Scan the records below for the line containing "uniqueIds app ->" and the line containing "keepsConfig app0 a b". Copy both, plus every line between, exactly.

** Opening Data shown block **

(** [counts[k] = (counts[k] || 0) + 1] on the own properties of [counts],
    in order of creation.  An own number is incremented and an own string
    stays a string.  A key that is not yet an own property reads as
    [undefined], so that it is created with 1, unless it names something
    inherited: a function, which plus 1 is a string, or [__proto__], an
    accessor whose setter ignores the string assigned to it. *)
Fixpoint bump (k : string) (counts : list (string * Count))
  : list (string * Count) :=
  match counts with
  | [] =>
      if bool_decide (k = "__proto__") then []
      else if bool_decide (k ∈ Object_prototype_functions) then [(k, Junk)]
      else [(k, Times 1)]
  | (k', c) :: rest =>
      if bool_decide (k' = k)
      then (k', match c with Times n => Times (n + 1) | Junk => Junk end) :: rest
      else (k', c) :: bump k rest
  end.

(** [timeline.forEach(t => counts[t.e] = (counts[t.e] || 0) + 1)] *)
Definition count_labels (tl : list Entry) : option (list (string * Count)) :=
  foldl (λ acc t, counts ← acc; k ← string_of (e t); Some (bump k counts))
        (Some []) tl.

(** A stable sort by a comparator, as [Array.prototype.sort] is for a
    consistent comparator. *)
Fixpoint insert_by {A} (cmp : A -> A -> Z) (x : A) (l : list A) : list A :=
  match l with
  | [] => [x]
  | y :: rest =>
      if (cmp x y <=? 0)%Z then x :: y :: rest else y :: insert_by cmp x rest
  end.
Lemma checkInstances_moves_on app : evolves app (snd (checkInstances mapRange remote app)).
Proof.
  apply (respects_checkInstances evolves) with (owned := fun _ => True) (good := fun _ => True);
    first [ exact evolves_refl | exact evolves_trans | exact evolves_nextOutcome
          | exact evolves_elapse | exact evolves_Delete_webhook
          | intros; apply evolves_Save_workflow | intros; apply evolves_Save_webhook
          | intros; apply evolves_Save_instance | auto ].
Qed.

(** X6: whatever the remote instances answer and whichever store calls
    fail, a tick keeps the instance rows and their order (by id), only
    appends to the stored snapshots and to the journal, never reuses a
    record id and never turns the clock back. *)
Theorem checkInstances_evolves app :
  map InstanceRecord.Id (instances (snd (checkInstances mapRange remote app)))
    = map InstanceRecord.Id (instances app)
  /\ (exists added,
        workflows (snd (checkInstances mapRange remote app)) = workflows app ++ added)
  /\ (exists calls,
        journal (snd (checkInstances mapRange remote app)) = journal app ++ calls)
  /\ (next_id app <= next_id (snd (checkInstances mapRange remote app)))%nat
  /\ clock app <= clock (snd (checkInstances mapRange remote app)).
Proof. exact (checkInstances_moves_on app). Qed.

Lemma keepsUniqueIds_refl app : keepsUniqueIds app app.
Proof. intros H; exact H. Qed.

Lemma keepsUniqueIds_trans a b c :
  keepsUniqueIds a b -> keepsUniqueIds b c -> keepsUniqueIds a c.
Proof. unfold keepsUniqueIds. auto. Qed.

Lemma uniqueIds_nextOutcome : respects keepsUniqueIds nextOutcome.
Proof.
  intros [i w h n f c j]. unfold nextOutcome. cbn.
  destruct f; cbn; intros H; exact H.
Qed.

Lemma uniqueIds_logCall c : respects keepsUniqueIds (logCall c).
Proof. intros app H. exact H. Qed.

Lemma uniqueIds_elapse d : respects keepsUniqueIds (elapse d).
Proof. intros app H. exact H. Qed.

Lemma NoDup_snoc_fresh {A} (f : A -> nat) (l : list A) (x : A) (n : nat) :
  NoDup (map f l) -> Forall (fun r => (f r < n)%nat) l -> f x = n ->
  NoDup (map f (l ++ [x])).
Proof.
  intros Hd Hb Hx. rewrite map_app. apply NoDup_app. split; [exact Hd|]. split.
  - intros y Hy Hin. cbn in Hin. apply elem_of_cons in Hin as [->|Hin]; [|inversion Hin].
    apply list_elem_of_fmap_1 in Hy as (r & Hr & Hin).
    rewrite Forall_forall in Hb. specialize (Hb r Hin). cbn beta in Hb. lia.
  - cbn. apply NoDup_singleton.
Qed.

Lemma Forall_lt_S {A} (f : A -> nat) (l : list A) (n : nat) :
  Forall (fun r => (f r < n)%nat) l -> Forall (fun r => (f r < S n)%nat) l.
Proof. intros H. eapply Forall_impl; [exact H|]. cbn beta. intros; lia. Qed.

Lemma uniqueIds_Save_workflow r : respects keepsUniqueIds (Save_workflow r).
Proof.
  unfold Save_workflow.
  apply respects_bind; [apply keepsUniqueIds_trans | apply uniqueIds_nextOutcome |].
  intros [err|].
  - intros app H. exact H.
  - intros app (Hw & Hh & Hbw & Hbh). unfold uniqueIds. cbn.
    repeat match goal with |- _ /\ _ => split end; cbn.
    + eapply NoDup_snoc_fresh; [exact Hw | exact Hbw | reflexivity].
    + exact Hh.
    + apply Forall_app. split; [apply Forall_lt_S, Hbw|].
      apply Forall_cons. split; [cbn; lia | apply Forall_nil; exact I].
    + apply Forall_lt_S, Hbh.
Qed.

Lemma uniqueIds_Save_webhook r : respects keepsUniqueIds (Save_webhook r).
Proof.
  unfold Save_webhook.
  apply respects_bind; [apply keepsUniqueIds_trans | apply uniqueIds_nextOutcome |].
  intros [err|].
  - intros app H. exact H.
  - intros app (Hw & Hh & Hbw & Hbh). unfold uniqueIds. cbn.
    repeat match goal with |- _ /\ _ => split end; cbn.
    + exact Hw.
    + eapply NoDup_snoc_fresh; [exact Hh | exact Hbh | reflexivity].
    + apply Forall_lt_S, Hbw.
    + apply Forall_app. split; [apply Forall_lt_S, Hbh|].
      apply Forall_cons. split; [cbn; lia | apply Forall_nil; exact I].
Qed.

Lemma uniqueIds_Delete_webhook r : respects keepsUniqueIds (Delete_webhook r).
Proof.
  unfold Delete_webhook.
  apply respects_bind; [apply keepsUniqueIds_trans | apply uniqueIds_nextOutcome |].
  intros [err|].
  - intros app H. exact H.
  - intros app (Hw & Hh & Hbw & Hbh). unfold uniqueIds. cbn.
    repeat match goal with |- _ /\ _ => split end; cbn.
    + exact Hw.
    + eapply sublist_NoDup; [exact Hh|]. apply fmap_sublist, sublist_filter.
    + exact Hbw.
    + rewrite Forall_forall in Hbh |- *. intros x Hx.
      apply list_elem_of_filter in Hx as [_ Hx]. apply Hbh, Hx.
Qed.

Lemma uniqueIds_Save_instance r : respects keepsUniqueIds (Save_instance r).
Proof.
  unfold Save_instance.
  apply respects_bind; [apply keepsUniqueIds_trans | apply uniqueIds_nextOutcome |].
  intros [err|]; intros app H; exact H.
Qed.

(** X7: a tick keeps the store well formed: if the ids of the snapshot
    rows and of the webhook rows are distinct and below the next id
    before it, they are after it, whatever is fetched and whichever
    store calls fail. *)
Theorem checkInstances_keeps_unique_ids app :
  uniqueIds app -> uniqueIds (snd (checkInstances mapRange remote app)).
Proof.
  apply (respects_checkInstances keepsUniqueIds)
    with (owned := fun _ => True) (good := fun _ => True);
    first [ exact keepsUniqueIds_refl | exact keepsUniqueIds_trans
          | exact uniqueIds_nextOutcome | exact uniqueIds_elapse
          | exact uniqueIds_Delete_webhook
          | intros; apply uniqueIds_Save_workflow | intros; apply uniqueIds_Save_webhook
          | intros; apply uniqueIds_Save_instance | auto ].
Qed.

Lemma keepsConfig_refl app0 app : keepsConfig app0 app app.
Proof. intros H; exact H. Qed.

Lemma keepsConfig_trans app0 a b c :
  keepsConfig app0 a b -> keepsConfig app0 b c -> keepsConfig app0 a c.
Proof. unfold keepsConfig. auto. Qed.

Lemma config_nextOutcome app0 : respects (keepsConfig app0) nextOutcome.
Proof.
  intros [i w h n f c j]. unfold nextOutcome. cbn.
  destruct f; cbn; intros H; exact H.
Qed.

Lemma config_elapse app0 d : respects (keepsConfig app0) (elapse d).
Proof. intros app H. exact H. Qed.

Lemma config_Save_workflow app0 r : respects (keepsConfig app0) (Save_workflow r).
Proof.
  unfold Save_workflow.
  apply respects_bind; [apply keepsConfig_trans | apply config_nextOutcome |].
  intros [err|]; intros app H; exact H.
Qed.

** Closing Data shown block **

_Output_.
  uniqueIds app -> uniqueIds (snd (checkInstances mapRange remote app)).
Proof.
  apply (respects_checkInstances keepsUniqueIds)
    with (owned := fun _ => True) (good := fun _ => True);
    first [ exact keepsUniqueIds_refl | exact keepsUniqueIds_trans
          | exact uniqueIds_nextOutcome | exact uniqueIds_elapse
          | exact uniqueIds_Delete_webhook
          | intros; apply uniqueIds_Save_workflow | intros; apply uniqueIds_Save_webhook
          | intros; apply uniqueIds_Save_instance | auto ].
Qed.

Lemma keepsConfig_refl app0 app : keepsConfig app0 app app.
Proof. intros H; exact H. Qed.

Lemma keepsConfig_trans app0 a b c :
  keepsConfig app0 a b -> keepsConfig app0 b c -> keepsConfig app0 a c.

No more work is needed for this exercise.